**EXERCISE BRIEF**
Go through the data from its first line and retype each line, stopping once the line containing "[get_metrics] and [_get_var], together" has been retyped.

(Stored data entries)
(** * qa4sm-reader: variable-name decoding and metadata resolution

    A shallow embedding of [qa4smreader/ncplot.py]: [_get_meta] with its
    nested [_get_pretty_name], [_get_varmeta], [_get_metrics],
    [get_metrics] and [_get_var], together with the fragment of Python's
    [re] module those functions rely on.

    Conventions.
    - A Python [str] is a [string]; a character is read as the code point
      of the same number, so the development covers the strings whose code
      points are below 256.
    - A Python [dict] whose order is irrelevant is a [gmap]; the dict built
      by [_get_varmeta], whose key order decides the order of the metrics,
      is an association list in insertion order.
    - Exceptions are values of [exn]; a computation that may raise returns
      a [result].  [_get_meta] mutates a local dict and subscripts
      [ds.attrs]; both are threaded through the state of the monad [M].
    - [re] is modelled by a backtracking matcher over the expressions that
      [Re.compile] yields; [ReFacts] relates it to what a match is. *)

From Stdlib Require Import Ascii String ZArith NArith Bool Lia.
From stdpp Require Import base decidable option list gmap strings pretty.

Local Open Scope string_scope.
Local Open Scope list_scope.

(** ** Characters *)

Module Char.

Definition code (c : ascii) : N := N_of_ascii c.

Definition between (lo hi : N) (c : ascii) : bool :=
  ((lo <=? code c) && (code c <=? hi))%N.

(** [\d]: the decimal digits (category Nd); below 256 these are 0-9. *)
Definition is_digit (c : ascii) : bool := between 48 57 c.

(** [\s]: below 256 the white space of [str.isspace]. *)
Definition is_space (c : ascii) : bool :=
  between 9 13 c || between 28 32 c || (code c =? 133)%N || (code c =? 160)%N.

(** Lower-casing as used by [re.IGNORECASE]; below 256 the cased letters
    are A-Z and the block 192-222 without the multiplication sign. *)
Definition is_upper (c : ascii) : bool :=
  between 65 90 c || (between 192 222 c && negb (code c =? 215)%N).

Definition lower (c : ascii) : ascii :=
  if is_upper c then ascii_of_N (code c + 32) else c.

Definition is_alpha_ (c : ascii) : bool :=
  between 65 90 c || between 97 122 c || (code c =? 95)%N.

End Char.

(** ** The fragment of [re] *)

Module Re.

(** Character classes of the fragment: [\d], [\D], [\s], [\S] and [.]. *)
Inductive cls := CDigit | CNonDigit | CSpace | CNonSpace | CAny.

Definition in_cls (k : cls) (c : ascii) : bool :=
  match k with
  | CDigit => Char.is_digit c
  | CNonDigit => negb (Char.is_digit c)
  | CSpace => Char.is_space c
  | CNonSpace => negb (Char.is_space c)
  | CAny => negb (Char.code c =? 10)%N
  end.

Inductive regex :=
  | RLit (c : ascii)
  | RCls (k : cls)
  | RBol
  | REol
  | REmpty
  | RSeq (r1 r2 : regex)
  | RAlt (r1 r2 : regex)
  | RStar (r : regex)
  | RPlus (r : regex)
  | ROpt (r : regex)
  | RGroup (n : nat) (r : regex).

(** The state of a match attempt: the position in the subject, the text
    still to be read and the groups captured so far. *)
Record mstate := MState {
  pos : nat;
  rest : list ascii;
  caps : gmap nat (list ascii) }.

Definition advance (st : mstate) (tl : list ascii) : mstate :=
  MState (S (pos st)) tl (caps st).

Definition set_cap (n : nat) (st0 st1 : mstate) : mstate :=
  MState (pos st1) (rest st1)
         (<[n := take (pos st1 - pos st0) (rest st0)]> (caps st1)).

(** A literal under the flag [re.I] compares lower-cased characters. *)
Definition lit_eq (ic : bool) (c ch : ascii) : bool :=
  if ic then bool_decide (Char.lower c = Char.lower ch)
  else bool_decide (c = ch).

Definition at_end (l : list ascii) : bool :=
  match l with
  | [] => true
  | [c] => (Char.code c =? 10)%N
  | _ => false
  end.

Definition orelse {A} (o1 o2 : option A) : option A :=
  match o1 with Some x => Some x | None => o2 end.

(** The backtracking matcher, in continuation-passing style: the
    alternatives are tried in the order of the engine (left branch first,
    one more iteration first), and the first complete match wins.  A
    repetition whose body consumed nothing is not iterated again. *)
Fixpoint bt (ic : bool) (r : regex) (st : mstate)
    (k : mstate -> option mstate) {struct r} : option mstate :=
  let star r1 :=
    fix loop (fuel : nat) (st : mstate) {struct fuel} : option mstate :=
      match fuel with
      | O => k st
      | S fuel' =>
          orelse
            (bt ic r1 st (fun st1 =>
               if (pos st <? pos st1)%nat then loop fuel' st1 else None))
            (k st)
      end in
  match r with
  | RLit c =>
      match rest st with
      | ch :: tl => if lit_eq ic c ch then k (advance st tl) else None
      | [] => None
      end
  | RCls kl =>
      match rest st with
      | ch :: tl => if in_cls kl ch then k (advance st tl) else None
      | [] => None
      end
  | RBol => if (pos st =? 0)%nat then k st else None
  | REol => if at_end (rest st) then k st else None
  | REmpty => k st
  | RSeq r1 r2 => bt ic r1 st (fun st1 => bt ic r2 st1 k)
  | RAlt r1 r2 => orelse (bt ic r1 st k) (bt ic r2 st k)
  | RStar r1 => star r1 (S (length (rest st))) st
  | RPlus r1 =>
      bt ic r1 st (fun st1 => star r1 (S (length (rest st1))) st1)
  | ROpt r1 => orelse (bt ic r1 st k) (k st)
  | RGroup n r1 => bt ic r1 st (fun st1 => k (set_cap n st st1))
  end.

(** [pattern.match(s)]: a match that starts at position 0. *)
Definition match_ (ic : bool) (r : regex) (s : list ascii) : option mstate :=
  bt ic r (MState 0 s ∅) Some.

(** [pattern.search(s)]: the first position from which a match starts. *)
Fixpoint search_from (ic : bool) (r : regex) (p : nat) (s : list ascii)
    : option mstate :=
  match bt ic r (MState p s ∅) Some with
  | Some m => Some m
  | None =>
      match s with
      | [] => None
      | _ :: tl => search_from ic r (S p) tl
      end
  end.

Definition search (ic : bool) (r : regex) (s : list ascii) : option mstate :=
  search_from ic r 0 s.

(** *** What a match is

    [matches ic r st st']: read from the state [st], the expression [r]
    can stop in the state [st'].  The matcher returns one of these ways
    (the one its search order meets first). *)
Inductive matches (ic : bool) : regex -> mstate -> mstate -> Prop :=
  | m_lit c ch tl st :
      rest st = ch :: tl -> lit_eq ic c ch = true ->
      matches ic (RLit c) st (advance st tl)
  | m_cls kl ch tl st :
      rest st = ch :: tl -> in_cls kl ch = true ->
      matches ic (RCls kl) st (advance st tl)
  | m_bol st : pos st = 0%nat -> matches ic RBol st st
  | m_eol st : at_end (rest st) = true -> matches ic REol st st
  | m_empty st : matches ic REmpty st st
  | m_seq r1 r2 st st1 st2 :
      matches ic r1 st st1 -> matches ic r2 st1 st2 ->
      matches ic (RSeq r1 r2) st st2
  | m_alt_l r1 r2 st st1 :
      matches ic r1 st st1 -> matches ic (RAlt r1 r2) st st1
  | m_alt_r r1 r2 st st1 :
      matches ic r2 st st1 -> matches ic (RAlt r1 r2) st st1
  | m_star_stop r st : matches ic (RStar r) st st
  | m_star_more r st st1 st2 :
      matches ic r st st1 -> (pos st < pos st1)%nat ->
      matches ic (RStar r) st1 st2 ->
      matches ic (RStar r) st st2
  | m_plus r st st1 st2 :
      matches ic r st st1 -> matches ic (RStar r) st1 st2 ->
      matches ic (RPlus r) st st2
  | m_opt_some r st st1 :
      matches ic r st st1 -> matches ic (ROpt r) st st1
  | m_opt_none r st : matches ic (ROpt r) st st
  | m_group n r st st1 :
      matches ic r st st1 -> matches ic (RGroup n r) st (set_cap n st st1).

(** *** Compiling a pattern string

    The fragment: literals, [.], [^], [$], [|], groups [( )] and
    [(?P<name> )], the greedy quantifiers [*], [+], [?], the classes [\d],
    [\D], [\s], [\S] and escaped punctuation.  [compile] is [None] on
    every other pattern: the ones [re] rejects and the ones outside the
    fragment (among them a [*] or [+] over a body that can match the empty
    string). *)

Fixpoint nullable (r : regex) : bool :=
  match r with
  | RLit _ | RCls _ => false
  | RBol | REol | REmpty => true
  | RSeq r1 r2 => nullable r1 && nullable r2
  | RAlt r1 r2 => nullable r1 || nullable r2
  | RStar _ | ROpt _ => true
  | RPlus r1 => nullable r1
  | RGroup _ r1 => nullable r1
  end.

Definition repeatable (r : regex) : bool :=
  match r with
  | RStar _ | RPlus _ | ROpt _ | RBol | REol | REmpty => false
  | _ => true
  end.

Fixpoint seq_of (l : list regex) : regex :=
  match l with
  | [] => REmpty
  | [r] => r
  | r :: l' => RSeq r (seq_of l')
  end.

Fixpoint alt_of (l : list regex) : regex :=
  match l with
  | [] => REmpty
  | [r] => r
  | r :: l' => RAlt r (alt_of l')
  end.

(** An open group: its number, the branches already closed by [|] and the
    items of the current branch, both latest first. *)
Record frame := Frame {
  f_grp : nat;
  f_alts : list regex;
  f_seq : list regex }.

Definition close_frame (f : frame) : regex :=
  alt_of (rev (seq_of (rev (f_seq f)) :: f_alts f)).

Definition push_item (r : regex) (f : frame) : frame :=
  Frame (f_grp f) (f_alts f) (r :: f_seq f).

Inductive mode :=
  | MNormal
  | MEsc
  | MOpen
  | MExtQ
  | MExtP
  | MName (name : list ascii).

Record pstate := PState {
  p_mode : mode;
  p_top : frame;
  p_stack : list frame;
  p_ngroups : nat;
  p_names : list (list ascii) }.

Definition with_mode (m : mode) (st : pstate) : pstate :=
  PState m (p_top st) (p_stack st) (p_ngroups st) (p_names st).

Definition with_top (f : frame) (st : pstate) : pstate :=
  PState (p_mode st) f (p_stack st) (p_ngroups st) (p_names st).

Definition add_item (r : regex) (st : pstate) : pstate :=
  with_top (push_item r (p_top st)) st.

Definition quantify (q : regex -> regex) (reject_nullable : bool)
    (st : pstate) : option pstate :=
  match f_seq (p_top st) with
  | [] => None
  | r :: l =>
      if repeatable r && negb (reject_nullable && nullable r)
      then Some (with_top (Frame (f_grp (p_top st)) (f_alts (p_top st))
                                 (q r :: l)) st)
      else None
  end.

Definition step_normal (st : pstate) (c : ascii) : option pstate :=
  match c with
  | "\"%char => Some (with_mode MEsc st)
  | "("%char =>
      Some (PState MOpen (Frame (S (p_ngroups st)) [] [])
                   (p_top st :: p_stack st) (S (p_ngroups st)) (p_names st))
  | ")"%char =>
      match p_stack st with
      | [] => None
      | parent :: stack =>
          Some (PState MNormal
                  (push_item
                     (RGroup (f_grp (p_top st)) (close_frame (p_top st)))
                     parent)
                  stack (p_ngroups st) (p_names st))
      end
  | "|"%char =>
      Some (with_top
              (Frame (f_grp (p_top st))
                     (seq_of (rev (f_seq (p_top st))) :: f_alts (p_top st))
                     []) st)
  | "*"%char => quantify RStar true st
  | "+"%char => quantify RPlus true st
  | "?"%char => quantify ROpt false st
  | "."%char => Some (add_item (RCls CAny) st)
  | "^"%char => Some (add_item RBol st)
  | "$"%char => Some (add_item REol st)
  | "["%char | "{"%char => None
  | _ => Some (add_item (RLit c) st)
  end.

Definition step_escape (st : pstate) (c : ascii) : option pstate :=
  let st := with_mode MNormal st in
  match c with
  | "d"%char => Some (add_item (RCls CDigit) st)
  | "D"%char => Some (add_item (RCls CNonDigit) st)
  | "s"%char => Some (add_item (RCls CSpace) st)
  | "S"%char => Some (add_item (RCls CNonSpace) st)
  | _ =>
      if Char.between 65 90 c || Char.between 97 122 c || Char.is_digit c
      then None
      else Some (add_item (RLit c) st)
  end.

Definition step_name (name : list ascii) (st : pstate) (c : ascii)
    : option pstate :=
  match c with
  | ">"%char =>
      match name with
      | [] => None
      | _ =>
          if bool_decide (name ∈ p_names st) then None
          else Some (PState MNormal (p_top st) (p_stack st) (p_ngroups st)
                            (name :: p_names st))
      end
  | _ =>
      if Char.is_alpha_ c || (Char.is_digit c && negb (bool_decide (name = [])))
      then Some (with_mode (MName (name ++ [c])) st)
      else None
  end.

Definition step (st : pstate) (c : ascii) : option pstate :=
  match p_mode st with
  | MNormal => step_normal st c
  | MEsc => step_escape st c
  | MOpen =>
      match c with
      | "?"%char => Some (with_mode MExtQ st)
      | _ => step_normal (with_mode MNormal st) c
      end
  | MExtQ =>
      match c with "P"%char => Some (with_mode MExtP st) | _ => None end
  | MExtP =>
      match c with "<"%char => Some (with_mode (MName []) st) | _ => None end
  | MName name => step_name name st c
  end.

**WRITTEN ANSWER**
(** * qa4sm-reader: variable-name decoding and metadata resolution

    A shallow embedding of [qa4smreader/ncplot.py]: [_get_meta] with its
    nested [_get_pretty_name], [_get_varmeta], [_get_metrics],
    [get_metrics] and [_get_var], together with the fragment of Python's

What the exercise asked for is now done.